Le informazioni che elaboriamo sono all’83% visive, per questo l’ottimizzazione estetico-narrativa in store è il primo driver su cui fare leva.

L’abito fa, almeno in gran parte, il monaco, soprattutto quando si tratta di vendita in store. Se si considera che l’83% delle informazioni elaborate dal nostro cervello derivano dalla vista, il valore del visual merchandising nel retail appare immediatamente chiaro.

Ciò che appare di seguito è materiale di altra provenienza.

(* ===== verification/Asm.v ===== *)
(** * Assembly code (kernel/entry.S, trampoline.S, kernelvec.S, swtch.S)

    The trap entries and exits, the machine-mode timer interrupt and the
    context switch, instruction by instruction, and what they do to the
    registers and the memory. *)
From S2P Require Import Prelude Types Vm Kmem Pgtbl Uvm Hart.

(** The first code of each hart: a stack for C. *)
Definition entry (stack0 : Z) : list instr :=
  [LI sp stack0; LI a0 (1024 * 4); CSRR a1 mhartid; ADDI a1 a1 1; MUL a0 a0 a1; ADD sp sp a0].

(** From user space, with the user page table; ends in the jump to usertrap. *)
Definition uservec : list instr :=
  [CSRRW a0 sscratch a0; SD ra 40 a0; SD sp 48 a0; SD gp 56 a0; SD tp 64 a0; SD t0 72 a0; SD t1 80 a0;
   SD t2 88 a0; SD s0 96 a0; SD s1 104 a0; SD a1 120 a0; SD a2 128 a0; SD a3 136 a0; SD a4 144 a0;
   SD a5 152 a0; SD a6 160 a0; SD a7 168 a0; SD s2 176 a0; SD s3 184 a0; SD s4 192 a0; SD s5 200 a0;
   SD s6 208 a0; SD s7 216 a0; SD s8 224 a0; SD s9 232 a0; SD s10 240 a0; SD s11 248 a0; SD t3 256 a0;
   SD t4 264 a0; SD t5 272 a0; SD t6 280 a0; CSRR t0 sscratch; SD t0 112 a0; LD sp 8 a0; LD tp 32 a0;
   LD t0 16 a0; LD t1 0 a0; CSRW satp t1; SFENCE_VMA; JR t0].

(** userret(TRAPFRAME, satp): back to user space. *)
Definition userret : list instr :=
  [CSRW satp a1; SFENCE_VMA; LD t0 112 a0; CSRW sscratch t0; LD ra 40 a0; LD sp 48 a0; LD gp 56 a0;
   LD tp 64 a0; LD t0 72 a0; LD t1 80 a0; LD t2 88 a0; LD s0 96 a0; LD s1 104 a0; LD a1 120 a0;
   LD a2 128 a0; LD a3 136 a0; LD a4 144 a0; LD a5 152 a0; LD a6 160 a0; LD a7 168 a0; LD s2 176 a0;
   LD s3 184 a0; LD s4 192 a0; LD s5 200 a0; LD s6 208 a0; LD s7 216 a0; LD s8 224 a0; LD s9 232 a0;
   LD s10 240 a0; LD s11 248 a0; LD t3 256 a0; LD t4 264 a0; LD t5 272 a0; LD t6 280 a0;
   CSRRW a0 sscratch a0; SRET].

(** Traps from the kernel, up to the call of kerneltrap. *)
Definition kernelvec_entry : list instr :=
  [ADDI sp sp (-256); SD ra 0 sp; SD sp 8 sp; SD gp 16 sp; SD tp 24 sp; SD t0 32 sp; SD t1 40 sp;
   SD t2 48 sp; SD s0 56 sp; SD s1 64 sp; SD a0 72 sp; SD a1 80 sp; SD a2 88 sp; SD a3 96 sp;
   SD a4 104 sp; SD a5 112 sp; SD a6 120 sp; SD a7 128 sp; SD s2 136 sp; SD s3 144 sp; SD s4 152 sp;
   SD s5 160 sp; SD s6 168 sp; SD s7 176 sp; SD s8 184 sp; SD s9 192 sp; SD s10 200 sp; SD s11 208 sp;
   SD t3 216 sp; SD t4 224 sp; SD t5 232 sp; SD t6 240 sp].

(** kernelvec after kerneltrap; tp is not restored, as the process may have moved. *)
Definition kernelvec_exit : list instr :=
  [LD ra 0 sp; LD sp 8 sp; LD gp 16 sp; LD t0 32 sp; LD t1 40 sp; LD t2 48 sp; LD s0 56 sp;
   LD s1 64 sp; LD a0 72 sp; LD a1 80 sp; LD a2 88 sp; LD a3 96 sp; LD a4 104 sp; LD a5 112 sp;
   LD a6 120 sp; LD a7 128 sp; LD s2 136 sp; LD s3 144 sp; LD s4 152 sp; LD s5 160 sp; LD s6 168 sp;
   LD s7 176 sp; LD s8 184 sp; LD s9 192 sp; LD s10 200 sp; LD s11 208 sp; LD t3 216 sp; LD t4 224 sp;
   LD t5 232 sp; LD t6 240 sp; ADDI sp sp 256; SRET].

(** The timer interrupt in machine mode. *)
Definition timervec : list instr :=
  [CSRRW a0 mscratch a0; SD a1 0 a0; SD a2 8 a0; SD a3 16 a0; LD a1 24 a0; LD a2 32 a0; LD a3 0 a1;
   ADD a3 a3 a2; SD a3 0 a1; LI a1 2; CSRW sip a1; LD a3 16 a0; LD a2 8 a0; LD a1 0 a0;
   CSRRW a0 mscratch a0; MRET].

(** swtch(old, new) *)
Definition swtch : list instr :=
  [SD ra 0 a0; SD sp 8 a0; SD s0 16 a0; SD s1 24 a0; SD s2 32 a0; SD s3 40 a0; SD s4 48 a0;
   SD s5 56 a0; SD s6 64 a0; SD s7 72 a0; SD s8 80 a0; SD s9 88 a0; SD s10 96 a0; SD s11 104 a0;
   LD ra 0 a1; LD sp 8 a1; LD s0 16 a1; LD s1 24 a1; LD s2 32 a1; LD s3 40 a1; LD s4 48 a1;
   LD s5 56 a1; LD s6 64 a1; LD s7 72 a1; LD s8 80 a1; LD s9 88 a1; LD s10 96 a1; LD s11 104 a1; JR ra].

(** ** Saving and restoring a frame *)

Definition saves (b : reg) (l : list (reg * Z)) : list instr := map (fun x => SD (fst x) (snd x) b) l.
Definition loads (b : reg) (l : list (reg * Z)) : list instr := map (fun x => LD (fst x) (snd x) b) l.

Definition regs_ok (h : hart) : Prop := forall r, 0 <= rget r h < 2 ^ 64.

(** [off]s from register [b] are the cells at [pa], in the pages [pgs], as long
    as only these pages change. *)
Definition framed (perm : Z) (h : hart) (m : pmem) (b : reg) (pa : Z) (pgs : list Z) (offs : list Z) : Prop :=
  Forall (fun off => (pa + off) mod 8 = 0 /\ pg_of (pa + off) ∈ pgs /\
    forall m', same_pages m m' pgs -> xlate perm h m' (u64 (rget b h + off)) = Some (pa + off)) offs.

Lemma steps_app l l' s : steps (l ++ l') s = match steps l s with Some s => steps l' s | None => None end.
Proof. revert s. induction l as [|i l IH]; intros s; [done|]. cbn [app steps]. destruct (step i s); [apply IH|done]. Qed.

Lemma steps_app_ok l l' s s' : steps l s = Some s' -> steps (l ++ l') s = steps l' s'.
Proof. intros E. by rewrite steps_app, E. Qed.

Lemma xlate_ext perm h h' m va : r_satp h' = r_satp h -> h_priv h' = h_priv h -> xlate perm h' m va = xlate perm h m va.
Proof. intros E1 E2. unfold xlate. by rewrite E1, E2. Qed.

Lemma same_pages_trans m1 m2 m3 l : same_pages m1 m2 l -> same_pages m2 m3 l -> same_pages m1 m3 l.
Proof. intros H1 H2 a Ha. by rewrite H2, H1. Qed.

Lemma framed_ext perm h h' m m' b pa pgs offs : framed perm h m b pa pgs offs -> same_pages m m' pgs ->
  r_satp h' = r_satp h -> h_priv h' = h_priv h -> rget b h' = rget b h -> framed perm h' m' b pa pgs offs.
Proof.
  intros F S E1 E2 E3. eapply Forall_impl; [exact F|]. intros off (H1 & H2 & H3). split; [done|]. split; [done|]. intros m2 S2.
  rewrite (xlate_ext _ h h'), E3 by done. apply H3. by eapply same_pages_trans.
Qed.

Lemma put_cell_same a x m pgs : pg_of a ∈ pgs -> same_pages m (put_cell a x m) pgs.
Proof. intros Ha y Hy. unfold put_cell, pm_write. rewrite page_insert, decide_False; [done|]. by intros ->. Qed.

Lemma put_cell_pages a x m : pages_ok m -> a mod 8 = 0 -> pages_ok (put_cell a x m).
Proof.
  intros P Ha. unfold put_cell, pm_write. apply pages_ok_insert; [done|]. pose proof (P (pg_of a)) as L.
  pose proof (Z.mod_pos_bound a PGSIZE ltac:(done)) as B. assert (E : a mod PGSIZE mod 8 = 0) by (rewrite Z.mod_mod_divide; [done|by exists 512]).
  pose proof (Z.div_mod (a mod PGSIZE) 8 ltac:(done)) as D. rewrite length_splice; [lia|lia|]. unfold zlen. rewrite length_le_enc, L. lia.
Qed.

Ottimizzare ogni centimetro del nostro negozio a livello estetico diventa allora un must per implementare la shopping experience e, parallelamente, dare vita a un format distintivo e riconoscibile. Per riuscire a farlo, oltre al ricorso alla creatività personale, esistono alcuni principi guida fondamentali.

  1. La teoria della luce
    Sono tre le tecniche principali d’illuminazione: primaria, d’accento e ambientale. La prima attiene all’illuminazione generale dello store, la seconda alla messa in mostra di specifiche aree o percorsi, la terza alla creazione dell’atmosfera.
    Una ricerca di Cqm conferma che i clienti in negozio passano più tempo nelle zone dove l’illuminazione è calda e che la spesa media del cliente aumenta dell’1,93% quando si introducono impianti di illuminazione dinamica. Anche in questo caso, inoltre, il contrasto stimola la percezione ed evita l’effetto appiattimento.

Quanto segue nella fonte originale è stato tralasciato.